I stare at my husband—gorgeous, inside and out. He listened to my rant, and picked the thing he could do something about to try and help me. I’ve always known I’m a lucky woman to have found him, but never realized just how fortunate until right now.

I watch him concentrate as I try to let go of the chaos of the last week.

Angered shock: What I felt when I found out my picture was on the cover of People magazine. Inside, a blow-by-blow story about the video and a million other lies about my purported sexual preferences. Psychologists giving their two cents about the heightened arousal that some people get when they have sex in public with the risk of being caught. I wanted to scream—to rage—and tell them to stop telling lies. To explain it was a moment of heated passion that got carried away. Two people loving each other.

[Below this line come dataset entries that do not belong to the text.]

#[export] Hint Resolve streaming_ret streaming_raise streaming_lift
  streaming_read_except streaming_re0 streaming_as_int
  bounded_ret bounded_read_except bounded_re0 bounded_as_int : decoder.
#[export] Hint Extern 1 (bounded _ (raise _)) =>
  (apply bounded_raise; discriminate) : decoder.
#[export] Hint Extern 1 (bounded _ (lift (struct_unpack _ _))) =>
  (apply bounded_lift, struct_unpack_fuel) : decoder.

(** One step through the control structure of a decoder: a bind, a
    conditional or a case analysis. *)
Ltac decoder_step :=
  match goal with
  | |- streaming (bind _ _) => apply streaming_bind; [| intros ?]
  | |- bounded _ (bind _ _) => apply bounded_bind; [| | intros ?]
  | |- streaming _fail => apply streaming_raise
  | |- bounded _ _fail => apply bounded_raise; discriminate
  | |- streaming (match (if ?c then _ else _) with _ => _ end) => destruct c
  | |- bounded _ (match (if ?c then _ else _) with _ => _ end) => destruct c
  | |- streaming (if ?c then _ else _) => destruct c
  | |- bounded _ (if ?c then _ else _) => destruct c
  | |- streaming (match ?x with _ => _ end) => destruct x
  | |- bounded _ (match ?x with _ => _ end) => destruct x
  end.

Ltac decoder_auto := cbv zeta; repeat decoder_step; auto with decoder.

Section DecoderStreaming.

Variable ext_type_to_class : gmap Z ext_class.

Lemma streaming_unpack_integer c : streaming (_unpack_integer c).
Proof. unfold _unpack_integer. decoder_auto. Qed.

Lemma bounded_unpack_integer L c : bounded L (_unpack_integer c).
Proof. unfold _unpack_integer. decoder_auto. Qed.

Lemma streaming_unpack_float c : streaming (_unpack_float c).
Proof. unfold _unpack_float. decoder_auto. Qed.

Lemma bounded_unpack_float L c : bounded L (_unpack_float c).
Proof. unfold _unpack_float. decoder_auto. Qed.

Lemma streaming_unpack_string c o : streaming (_unpack_string c o).
Proof. unfold _unpack_string. decoder_auto. Qed.

Lemma bounded_unpack_string L c o : bounded L (_unpack_string c o).
Proof. unfold _unpack_string. decoder_auto. Qed.

Lemma streaming_unpack_binary c : streaming (_unpack_binary c).
Proof. unfold _unpack_binary. decoder_auto. Qed.

Lemma bounded_unpack_binary L c : bounded L (_unpack_binary c).
Proof. unfold _unpack_binary. decoder_auto. Qed.

Lemma streaming_ext_resolve o t d :
  streaming (ext_resolve ext_type_to_class o t d).
Proof. unfold ext_resolve. decoder_auto. Qed.

Lemma bounded_ext_resolve L o t d :
  bounded L (ext_resolve ext_type_to_class o t d).
Proof. unfold ext_resolve. decoder_auto. Qed.

Lemma streaming_unpack_ext c o :
  streaming (_unpack_ext ext_type_to_class c o).
Proof.
  unfold _unpack_ext. pose proof streaming_ext_resolve. decoder_auto.
Qed.

Lemma bounded_unpack_ext L c o :
  bounded L (_unpack_ext ext_type_to_class c o).
Proof.
  unfold _unpack_ext.
  pose proof streaming_ext_resolve. pose proof bounded_ext_resolve.
  decoder_auto.
Qed.

Lemma streaming_unpack_array_gen (load : M (list byte) value) (n : nat) :
  streaming load → streaming (_unpack_array_gen load n).
Proof. intros Hload. induction n; simpl; decoder_auto. Qed.

Lemma bounded_unpack_array_gen L (load : M (list byte) value) (n : nat) :
  streaming load → bounded L load → bounded L (_unpack_array_gen load n).
Proof.
  intros Hs Hb. pose proof (streaming_unpack_array_gen load).
  induction n; simpl; decoder_auto.
Qed.

Lemma streaming_unpack_map_for (load : M (list byte) value) (n : nat) d :
  streaming load → streaming (_unpack_map_for load n d).
Proof.
  intros Hload. revert d. induction n; intros d; simpl; [decoder_auto |].
  unfold dict_setitem. decoder_auto.
Qed.

Lemma bounded_unpack_map_for L (load : M (list byte) value) (n : nat) d :
  streaming load → bounded L load → bounded L (_unpack_map_for load n d).
Proof.
  intros Hs Hb. revert d. induction n; intros d; simpl; [decoder_auto |].
  unfold dict_setitem. decoder_auto.
Qed.

Lemma streaming_unpack_array load c o :
  (∀ o, streaming (load o)) → streaming (_unpack_array load c o).
Proof.
  intros Hload. unfold _unpack_array.
  pose proof (streaming_unpack_array_gen (load o)). decoder_auto.
Qed.

Lemma bounded_unpack_array L load c o :
  (∀ o, streaming (load o)) → (∀ o, bounded L (load o)) →
  bounded L (_unpack_array load c o).
Proof.
  intros Hs Hb. unfold _unpack_array.
  pose proof (streaming_unpack_array_gen (load o)).
  pose proof (bounded_unpack_array_gen L (load o)). decoder_auto.
Qed.

Lemma streaming_unpack_map load c o :
  (∀ o, streaming (load o)) → streaming (_unpack_map load c o).
Proof.
  intros Hload. unfold _unpack_map.
  pose proof (streaming_unpack_map_for (load o)). decoder_auto.
Qed.

Lemma bounded_unpack_map L load c o :
  (∀ o, streaming (load o)) → (∀ o, bounded L (load o)) →
  bounded L (_unpack_map load c o).
Proof.
  intros Hs Hb. unfold _unpack_map.
  pose proof (streaming_unpack_map_for (load o)).
  pose proof (bounded_unpack_map_for L (load o)). decoder_auto.
Qed.

End DecoderStreaming.

Section LoadStreaming.

Variable ext_type_to_class : gmap Z ext_class.

#[local] Hint Resolve streaming_unpack_integer bounded_unpack_integer
  streaming_unpack_float bounded_unpack_float
  streaming_unpack_string bounded_unpack_string
  streaming_unpack_binary bounded_unpack_binary
  streaming_unpack_ext bounded_unpack_ext
  streaming_unpack_array bounded_unpack_array
  streaming_unpack_map bounded_unpack_map : decoder.

Lemma streaming_load_body load o :
  (∀ o, streaming (load o)) →
  streaming (load_body ext_type_to_class load o).
Proof.
  intros Hload. unfold load_body.
  apply streaming_bind; [apply streaming_read_except |].
  intros [|c [|c' code]]; decoder_auto.
Qed.

Lemma streaming_load fuel o : streaming (load ext_type_to_class fuel o).
Proof.
  revert o. induction fuel as [|fuel IH]; intros o; simpl.
  - apply streaming_raise.
  - by apply streaming_load_body.
Qed.

Lemma bounded_load_body L load o :
  (∀ o, streaming (load o)) → (∀ o, bounded L (load o)) →
  bounded (S L) (load_body ext_type_to_class load o).
Proof.
  intros Hs Hb s Hlen. unfold load_body, bind.
  rewrite read_except_BytesIO.
  destruct s as [|c s]; [done |]. simpl in Hlen.
  change (1 <=? length (c :: s))%nat with true.
  change (take 1 (c :: s)) with [c]. change (drop 1 (c :: s)) with s.
  cbv beta iota zeta.
  match goal with
  | |- ?m s ≠ Err OutOfFuel =>
      cut (bounded L m); [intros Hm; apply Hm; lia |]
  end.
  decoder_auto.
Qed.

Two people who still love each other.

Confinement: How I felt when Dr. Steele made a house call—something she normally doesn’t do—because I couldn’t leave the house without paparazzi following me to her office. A doctor, whose clientele includes a high ratio of celebrities, is not too fond of photos being taken of her office as other patients come and go.

Exposed: Not being able to turn on the television, open my email, go onto Google without knowing there was a chance of seeing an image of myself.

Lonely: How I feel without seeing my boys daily. I miss their laughter, their bickering, and their smiles.

Validation: Watching Tawny come into view over Colton’s shoulder. Knowing he’d considered my feelings, confronting her in my presence when he’d promised he’d never see her again.